Monday, October 18, 2010

All for 20 mil





Around eleven o’clock last night Pete and I were sound asleep when I started hearing Lady, the dog, barking. The cows, which moo all night, were getting louder and louder and this set off the roosters crowing. I thought great …Intruder, the cow who breaks into the yard all the time, was back with a bunch of friends. I was really confused and had visions that the house was besieged by cows and chickens when I started to hear a woman wailing from far off. Amy urgently called “Pete it’s an emergency.” Pete jumped out of bed and ran out into the street. I followed him and looked out the door. There were two cars and about twenty people milling around. The women were crying and falling on the ground and the men just stood around in clusters. Pete was running back and forth from the road to the mobile clinic bringing Jeff equipment. Amy was consoling the women and bringing them blankets. She told me that the man who Pete and Jeff where working on had been shot in the head. He was barely breathing when they brought him. Jeff was trying to help the man breath by giving him a tracheostomy to maintain his airway. Amy said that the capillaries had already burst in one eye and the other pupil was fixed. I watched Pete running back and forth numerous times over the next twenty-five minutes until the women started to wail violently. I knew immediately that they had told them that the man had died. I just kept praying for the wife who I could see wrapped up in a blanket next to the car, asking God to comfort her. I really couldn’t do anything else. I thought that if my husband had been shot I would want someone praying for us ceaselessly during the crisis. How awful to watch your husband die in the back of an SUV covered in blood and gasping for air.

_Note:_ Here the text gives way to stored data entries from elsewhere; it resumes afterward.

(** ** The signatures of the block *)

(** [checkZeroSmartSignatures]: the loop over the signatures of one contract *)
Fixpoint zero_loop (consensusPool : Z) (l : list (Z * bytes)) (metZeroSignature blockLoaded : bool) (smartConfidants : list bytes) s : M (SolverState B D) :=
  match l with
  | [] => ret s
  | (first, signature) :: l =>
      let zero := bool_decide (signature = Zero_signature) in
      let met := metZeroSignature || zero in
      do! (loaded, confidants, s) :=
        (if met && negb blockLoaded then
           do! (p, c) := BlockChain.loadBlock begin consensusPool (chain_of s) in
           ret (true, if negb (Pool.sequence_ p =? 0) then Pool.confidants_ p else smartConfidants, with_chain c s)
         else ret (blockLoaded, smartConfidants, s)) in
      let s :=
        if met && zero then
          match confidants !! Z.to_nat first with
          | Some key => s <| grayList_ := GrayList.addToGraylist key GrayListPunishment (grayList_ s) |>
          | None => s
          end
        else s in
      zero_loop consensusPool l met loaded confidants s
  end.
Definition checkZeroSmartSignatures pool s : M (SolverState B D) :=
  mfold (fun it s => zero_loop (Pool.smartConsensusPool it) (Pool.smart_signatures it) false false [] s) (Pool.smartSignatures_ pool) s.

Definition updateLastPackageSignatures s : SolverState B D :=
  let package := RoundPackage.updatePoolSignatures (StageThreeStore.poolSignatures (so_store s)) (justCreatedRoundPackage s) in
  let package := RoundPackage.updateRoundSignatures (StageThreeStore.roundSignatures (so_store s)) package in
  let package := RoundPackage.updateTrustedSignatures (StageThreeStore.trustedConfirmation (so_store s)) package in
  s <| justCreatedRoundPackage := package |> <| so_node := NodeRounds.setCurrentRP package (so_node s) |>.

Definition addSignaturesToDeferredBlock (blockSignatures : list bytes) s : M (bool * SolverState B D) :=
  if negb (Pool.is_valid_ (so_deferredBlock_ s)) then ret (false, s)
  else
    let s := s <| so_deferredBlock_ := Pool.set_signatures blockSignatures (so_deferredBlock_ s) |> in
    do! (res, c, events) := BlockChain.createBlock begin interrupted (so_deferredBlock_ s) (chain_of s) in
    let s := with_node (NodeRounds.with_chain sort c events (so_node s)) s in
    match res with
    | None => ret (false, s)
    | Some pool =>
        do! s := checkZeroSmartSignatures pool s in
        ret (true, updateLastPackageSignatures (s <| so_deferredBlock_ := Pool.default |>))
    end.

Definition removeDeferredBlock (seq : Z) s : SolverState B D :=
  if Pool.sequence_ (so_deferredBlock_ s) =? seq
  then with_chain (BlockChain.removeWalletsInPoolFromCache (so_deferredBlock_ s) (chain_of s)) s <| so_deferredBlock_ := Pool.default |>
  else s.

(** ** The waiting and the writing state *)

Definition sendRoundTableDelayMs_ : Z := 6000.

(** How [WaitingState::on] ends *)
Inductive Turn := NoTurn | NotWritten | BecomesWriter | Waits (ms : Z).

(** The signatures of those that the mask trusts, in its order; [None] is a null pointer. *)
Fixpoint gather (i : Z) (mask : bytes) s : M (list bytes) :=
  match mask with
  | [] => ret []
  | v :: mask =>
      if negb (v =? InvalidConfidantIndex) then
        do! sig := match stage3 (u8 i) s with Some st => ret (blockSignature st) | None => None end in
        do! l := gather (i + 1) mask s in ret (sig :: l)
      else gather (i + 1) mask s
  end.

(** [on]: how it ends, [writingQueueNumber_] and the core *)
Definition waiting_on s : M (Turn * Z * SolverState B D) :=
  match stage3 (own_of s) s with
  | None => None
  | Some mine =>
      do! number := at_ (realTrustedMask mine) (Z.to_nat (s3_sender mine)) in
      if number =? InvalidConfidantIndex then ret (NoTurn, number, s)
      else
        do! bSignatures := gather 0 (realTrustedMask mine) s in
        do! (added, s) := addSignaturesToDeferredBlock bSignatures s in
        if negb added then ret (NotWritten, number, s)
        else if number =? 0 then ret (BecomesWriter, number, s)
        else ret (Waits (u32 (sendRoundTableDelayMs_ * number)), number, s)
  end.

(** [activate_new_round], when the wait is over: whom the round table is asked for *)
Definition activate_new_round (number : Z) s : M (list SolverEvent) :=
  match stage3 (own_of s) s with
  | None => ret []
  | Some mine =>
      let w := u8 (writer mine + number) in
      do! count := Conveyer.confidantsCount (conveyer_of s) in
      if (count =? 0)%nat then None
      else ret [SoRoundTableRequest (u8 (u64 (w - 1) mod Z.of_nat count)); SoRoundTableRequest (u8 ((w + 1) mod Z.of_nat count))]
  end.

(** [WritingState::on], [SolverCore::sendRoundTable] *)
Definition sendRoundTable s : M (SolverState B D * list NodeEvent) :=
  do! (nd, events) := NodeRounds.sendRoundTable begin invocation_method genesisAddress_ interrupted sort clock now nodeIdKey_
    (so_deferredBlock_ s) ownValidation indeterminate indeterminateKey streamGood (justCreatedRoundPackage s) (so_node s) in
  ret (with_node nd s, events).

(** ** Requests of other confidants *)

Definition gotStageOneRequest (requester required : Z) s : list SolverEvent :=
  match stage1 required s with Some st => [SoStageReply (s1_sender st) (s1_signature st) requester (s1_message st)] | None => [] end.
Definition gotStageTwoRequest (requester required : Z) s : list SolverEvent :=
  match stage2 required s with Some st => [SoStageReply (s2_sender st) (s2_signature st) requester (s2_message st)] | None => [] end.
Definition gotStageThreeRequest (requester required iteration_ : Z) s : list SolverEvent :=
  match List.find (fun it => (iteration it =? iteration_) && (s3_sender it =? required)) (StageThreeStore.stageThreeStorage (so_store s)) with
  | Some it => [SoStageReply (s3_sender it) (s3_signature it) requester (s3_message it)]
  | None => []
  end.

Definition gotRoundInfoRequest (requester : bytes) (requester_round : Z) s : M (SolverState B D * list SolverEvent) :=
  let reply hasRequestedInfo s := map SoNode (NodeRounds.sendRoundTableReply requester hasRequestedInfo (so_node s)) in
  if requester_round =? round_of s then
    let '(sent, s, events) :=
      match stage3 (own_of s) s with
      | Some st =>
          if s3_sender st =? writer st then
            let '(sent, nd, events) := NodeRounds.tryResendRoundTable requester (round_of s) (so_node s) in (sent, with_node nd s, map SoNode events)
          else (false, s, [])
      | None => (false, s, [])
      end in
    ret (s, if sent : bool then events else events ++ reply false s)
  else if requester_round <? round_of s then
    do! isConfidant := Conveyer.isConfidantKey requester (conveyer_of s) in
    if isConfidant : bool then
      let '(_, nd, events) := NodeRounds.tryResendRoundTable requester (round_of s) (so_node s) in ret (with_node nd s, map SoNode events)
    else ret (s, reply true s)
  else ret (s, []).
Definition gotRoundInfoReply (next_round_started : bool) : list SolverEvent := if next_round_started then [] else [SoTransition SetWriter].

(** [getWriterPublicKey]: the index may be the size. *)
Definition getWriterPublicKey s : M bytes :=
  match stage3 (own_of s) s with
  | None => ret (replicate kPublicKeySize 0)
  | Some st =>
      do! trusted := Conveyer.confidants (conveyer_of s) in
      if writer st <=? Z.of_nat (length trusted) then index trusted (Z.to_nat (writer st)) else ret (replicate kPublicKeySize 0)
  end.

(** [nextRound]: what is cleared *)
Definition nextRound s : SolverState B D :=
  let '(grayList, last) := GrayList.updateGrayList (round_of s) (grayList_ s) (lastGrayUpdated_ s) in
  s <| so_deferredBlock_ := Pool.default |> <| stageOneStorage := [] |> <| stageTwoStorage := [] |> <| so_store := StageThreeStore.cleared |>
    <| trusted_candidates := [] |> <| grayList_ := grayList |> <| lastGrayUpdated_ := last |>.
End solver.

Then a member of the national police force wearing a bullet proof vest asked Jeff to write down what he had done and saw. Apparently, the man who had been shot was the husband of the school’s principal. He was the son-in-law of the richest and most politically connected man in town. Everyone here is related to one another. The murderer apparently called the man and told him to meet him outside his house. When he came outside he shot him. The man’s daughter saw her father get shot from inside her bedroom. Jeff said he had heard four gunshots a few minutes before all the people arrived. The shooter left his motorcycle at the man’s house and fled into the woods. Amy said the man’s family will probably kill him if they find him before the police.
This all would have been heart wrenching except for what God had showed me that very morning at church. I would have thought before, oh how awful to lose someone with no assurance of their salvation. Most Paraguayans believe that after someone dies you have to spend nine days in prayer praying them out of Purgatory. How wretched to think that I am responsible for someone else’s eternal destiny. But that very morning under a patch of trees in a grassy field I watched a group of believers sing praises to Jesus in a language I didn’t know and heard every word with my heart. I saw that God was the God of the whole earth and not just my little life. He had grown up a church of new believers, people who didn’t even know him a few years before. And there they were right before my eyes singing of Christ’s saving grace with smiles on their faces. They openly confessed their sins, asked for prayer, worshipped, and shared their personal walks with Christ. Who am I to know what will come of this death. Perhaps He is using it to bring more San Franciscans into a personal relationship with Him. “What can was away my sin….nothing but the blood of Jesus. What can make me whole again….nothing but the blood of Jesus.”